(** * TetraTools: readers and writers for TetGen [.node] / [.ele] files and
      their binary equivalent

    A shallow embedding of [TetraTools.hxx].  Files are byte sequences
    ([list ascii], the C++ [char]), 32-bit unsigned integers are [Z] with the
    wrap-around written out, a [float] is its IEEE-754 binary32 bit pattern,
    the file system is a finite map from paths to contents, and a thrown
    [std::runtime_error] is an explicit [Throw] result. *)

From Stdlib Require Import ZArith List Ascii String Lia Bool.
From stdpp Require Import base tactics option list gmap strings.

Local Open Scope Z_scope.

(** ** Results: normal return, a thrown exception, or undefined behaviour *)

Inductive field :=
  | PointCount | Dimension | AttributeCount | BoundaryMarkerCount
  | ElementCount | NodesPerElement.

Inductive array := Points | Attributes | Nodes.

(** One constructor per [throw] site family of the source; the payload is
    what the message names (the line number, the violated constraint).
    [ResizeFailure] is the exception of a [resize] that does not get its
    storage: [std::bad_alloc], or [std::length_error] where the size is
    beyond [max_size()]. *)
Inductive error :=
  | FileNotFound
  | IoError
  | MalformedHeader (line : Z)
  | InvalidHeaderField (line : option Z) (f : field)
  | MalformedRecord (line : Z) (expected : Z)
  | SizeMismatch (a : array)
  | UnsupportedDimension
  | UnsupportedTopology
  | AttributeIndexOutOfRange
  | ResizeFailure.

(** [Undefined] stands for C++ undefined behaviour: an out-of-range
    [operator[]] or [data()] read, or an out-of-range float-to-integer
    conversion. *)
Inductive result (A : Type) :=
  | Ok (a : A)
  | Throw (e : error)
  | Undefined.
Arguments Ok {A} a.
Arguments Throw {A} e.
Arguments Undefined {A}.

#[global] Instance result_ret : MRet result := fun A a => Ok a.
#[global] Instance result_bind : MBind result := fun A B f m =>
  match m with
  | Ok a => f a
  | Throw e => Throw e
  | Undefined => Undefined
  end.

#[global] Instance result_fmap : FMap result := fun A B f m =>
  match m with
  | Ok a => Ok (f a)
  | Throw e => Throw e
  | Undefined => Undefined
  end.

(** [v[i]] on a [std::vector]: out of range is undefined behaviour. *)
Definition at_index {A} (v : list A) (i : Z) : result A :=
  if i <? 0 then Undefined
  else match v !! Z.to_nat i with
       | Some x => Ok x
       | None => Undefined
       end.

(** ** Machine integers *)

Definition u32 (z : Z) : Z := z mod 2 ^ 32.
Definition is_u32 (z : Z) : Prop := 0 <= z < 2 ^ 32.
Definition INT_MAX : Z := 2 ^ 31 - 1.
Definition INT_MIN : Z := - 2 ^ 31.

(** ** Text utilities *)

Definition chars (s : string) : list ascii := list_ascii_of_string s.

Definition code (c : ascii) : Z := Z.of_N (N_of_ascii c).

(** [std::isspace] in the "C" locale: space, and [\t \n \v \f \r]. *)
Definition isspace (c : ascii) : bool :=
  (code c =? 32) || ((9 <=? code c) && (code c <=? 13)).

Fixpoint drop_while {A} (p : A -> bool) (s : list A) : list A :=
  match s with
  | [] => []
  | c :: r => if p c then drop_while p r else s
  end.

(** [s.erase(s.begin(), find_if(s.begin(), s.end(), !isspace))] *)
Definition ltrim (s : list ascii) : list ascii := drop_while isspace s.

(** [s.erase(find_if(s.rbegin(), s.rend(), !isspace).base(), s.end())] *)
Definition rtrim (s : list ascii) : list ascii :=
  rev (drop_while isspace (rev s)).

Definition trim (s : list ascii) : list ascii := rtrim (ltrim s).

Definition newline : ascii := ascii_of_nat 10.

(** The successive results of [getline(file, line)] until it fails: the
    text is cut at every newline, and a last line without newline is still
    returned when it is not empty. *)
Fixpoint getlines (s : list ascii) : list (list ascii) :=
  match s with
  | [] => []
  | c :: r =>
      if Ascii.eqb c newline then [] :: getlines r
      else match getlines r with
           | [] => [[c]]
           | l :: ls => (c :: l) :: ls
           end
  end.

(** ** Formatted extraction: [iss >> n] *)

Definition is_digit (c : ascii) : bool := (48 <=? code c) && (code c <=? 57).
Definition digit_val (c : ascii) : Z := code c - 48.

Fixpoint span {A} (p : A -> bool) (s : list A) : list A * list A :=
  match s with
  | [] => ([], [])
  | c :: r => if p c then let '(a, b) := span p r in (c :: a, b) else ([], s)
  end.

(** Value of a digit string, most significant digit first. *)
Definition dec_value (ds : list ascii) : Z :=
  fold_left (fun a c => 10 * a + digit_val c) ds 0.

(** An optional [+] or [-]; [true] is a minus sign. *)
Definition scan_sign (s : list ascii) : bool * list ascii :=
  match s with
  | c :: r =>
      if Ascii.eqb c "+" then (false, r)
      else if Ascii.eqb c "-" then (true, r)
      else (false, s)
  | [] => (false, s)
  end.

(** [num_get] for [int] after the sentry has skipped white space: a sign,
    then decimal digits; no digit, or a value outside [int], sets
    [failbit]. *)
Definition scan_int (s : list ascii) : option (Z * list ascii) :=
  let '(neg, s1) := scan_sign s in
  let '(ds, rest) := span is_digit s1 in
  match ds with
  | [] => None
  | _ =>
      let v := if neg then - dec_value ds else dec_value ds in
      if (INT_MIN <=? v) && (v <=? INT_MAX) then Some (v, rest) else None
  end.

(** [iss >> n]: the sentry skips leading white space ([skipws] is set),
    then the number is scanned. *)
Definition extract {A} (scan : list ascii -> option (A * list ascii))
    (s : list ascii) : option (A * list ascii) :=
  scan (drop_while isspace s).

(** [while (iss >> n) v.push_back(n);] Every successful extraction consumes
    at least one character, so the length of the text bounds the number of
    iterations. *)
Fixpoint extract_loop {A} (scan : list ascii -> option (A * list ascii))
    (fuel : nat) (s : list ascii) : list A :=
  match fuel with
  | O => []
  | S fuel' =>
      match extract scan s with
      | Some (v, rest) => v :: extract_loop scan fuel' rest
      | None => []
      end
  end.

Definition extract_all {A} (scan : list ascii -> option (A * list ascii))
    (s : list ascii) : list A :=
  extract_loop scan (length s) s.

(** ** IEEE-754 binary32

    A [float] is kept as its 32-bit pattern: sign (bit 31), biased exponent
    (bits 30..23) and fraction (bits 22..0). *)

Abbreviation float := Z (only parsing).

Definition f32_sign (f : float) : bool := Z.testbit f 31.
Definition f32_exp (f : float) : Z := (f / 2 ^ 23) mod 2 ^ 8.
Definition f32_frac (f : float) : Z := f mod 2 ^ 23.
Definition sign_bit (neg : bool) : Z := if neg then 2 ^ 31 else 0.

(** The integer nearest to [num / den], ties to even. *)
Definition round_half_even (num den : Z) : Z :=
  let q := num / den in
  let r := num mod den in
  if 2 * r <? den then q
  else if den <? 2 * r then q + 1
  else if Z.even q then q else q + 1.

(** [num / (den * b^k)] as a fraction of integers. *)
Definition scale (b num den k : Z) : Z * Z :=
  if 0 <=? k then (num, den * b ^ k) else (num * b ^ (- k), den).

(** The largest [e] with [2^e <= num / den], for positive [num], [den]. *)
Definition ilog2_ratio (num den : Z) : Z :=
  let e0 := Z.log2 num - Z.log2 den in
  let '(n, d) := scale 2 num den e0 in
  if d <=? n then e0 else e0 - 1.

(** The binary32 nearest to [(-1)^neg * num / den] (round to nearest, ties
    to even, gradual underflow); [None] when it lies beyond the largest
    finite float, where [strtof] returns [HUGE_VALF]. *)
Definition f32_of_ratio (neg : bool) (num den : Z) : option float :=
  if num =? 0 then Some (sign_bit neg)
  else
    let e := ilog2_ratio num den in
    let q := Z.max (e - 23) (-149) in
    let '(n, d) := scale 2 num den q in
    let m := round_half_even n d in
    let '(m, q) := if m =? 2 ^ 24 then (2 ^ 23, q + 1) else (m, q) in
    if 104 <? q then None
    else Some (sign_bit neg
               + (if m <? 2 ^ 23 then 0 else q + 150) * 2 ^ 23
               + m mod 2 ^ 23).

(** [strtof] on a decimal numeral [m * 10^x]. *)
Definition f32_of_decimal (neg : bool) (m x : Z) : option float :=
  if 0 <=? x then f32_of_ratio neg (m * 10 ^ x) 1
  else f32_of_ratio neg m (10 ^ (- x)).

Definition is_exp_char (c : ascii) : bool := Ascii.eqb c "e" || Ascii.eqb c "E".

(** [num_get] for [float] after the sentry: the characters of
    [sign digits . digits e sign digits] are accumulated and handed to
    [strtof]; the extraction fails when there is no mantissa digit, when an
    exponent mark is not followed by a digit, or on overflow. *)
Definition scan_float (s : list ascii) : option (float * list ascii) :=
  let '(neg, s1) := scan_sign s in
  let '(ip, s2) := span is_digit s1 in
  let '(fp, s3) :=
    match s2 with
    | c :: r => if Ascii.eqb c "." then span is_digit r else ([], s2)
    | [] => ([], s2)
    end in
  match ip ++ fp with
  | [] => None
  | ds =>
      let '(ex, s4) :=
        match s3 with
        | c :: r =>
            if is_exp_char c then
              let '(eneg, r1) := scan_sign r in
              let '(ed, r2) := span is_digit r1 in
              (Some (eneg, ed), r2)
            else (None, s3)
        | [] => (None, s3)
        end in
      let shift := Z.of_nat (length fp) in
      match ex with
      | Some (_, []) => None
      | Some (eneg, ed) =>
          let x := if eneg then - dec_value ed else dec_value ed in
          match f32_of_decimal neg (dec_value ds) (x - shift) with
          | Some f => Some (f, s4)
          | None => None
          end
      | None =>
          match f32_of_decimal neg (dec_value ds) (- shift) with
          | Some f => Some (f, s4)
          | None => None
          end
      end
  end.

(** The magnitude of a float truncated toward zero; [None] for an infinity
    or a NaN. *)
Definition f32_trunc (f : float) : option Z :=
  let E := f32_exp f in
  let m := 2 ^ 23 + f32_frac f in
  if E =? 255 then None
  else if E =? 0 then Some 0
  else Some (if 150 <=? E then m * 2 ^ (E - 150) else m / 2 ^ (150 - E)).

(** The cast [(uint32_t) x]: the value truncated toward zero, undefined when
    that is not a [uint32_t]. *)
Definition u32_of_float (f : float) : result Z :=
  match f32_trunc f with
  | None => Undefined
  | Some n =>
      if n =? 0 then Ok 0
      else if f32_sign f then Undefined
      else if n <? 2 ^ 32 then Ok n
      else Undefined
  end.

# YOUR GOAL:
Which lines run from the one holding "match s3 with" through the one holding "let E := f32_exp f in" in the records above? Repeat them exactly, both included, and nothing more.

# WRITTEN REPLY:
        match s3 with
        | c :: r =>
            if is_exp_char c then
              let '(eneg, r1) := scan_sign r in
              let '(ed, r2) := span is_digit r1 in
              (Some (eneg, ed), r2)
            else (None, s3)
        | [] => (None, s3)
        end in
      let shift := Z.of_nat (length fp) in
      match ex with
      | Some (_, []) => None
      | Some (eneg, ed) =>
          let x := if eneg then - dec_value ed else dec_value ed in
          match f32_of_decimal neg (dec_value ds) (x - shift) with
          | Some f => Some (f, s4)
          | None => None
          end
      | None =>
          match f32_of_decimal neg (dec_value ds) (- shift) with
          | Some f => Some (f, s4)
          | None => None
          end
      end
  end.

(** The magnitude of a float truncated toward zero; [None] for an infinity
    or a NaN. *)
Definition f32_trunc (f : float) : option Z :=
  let E := f32_exp f in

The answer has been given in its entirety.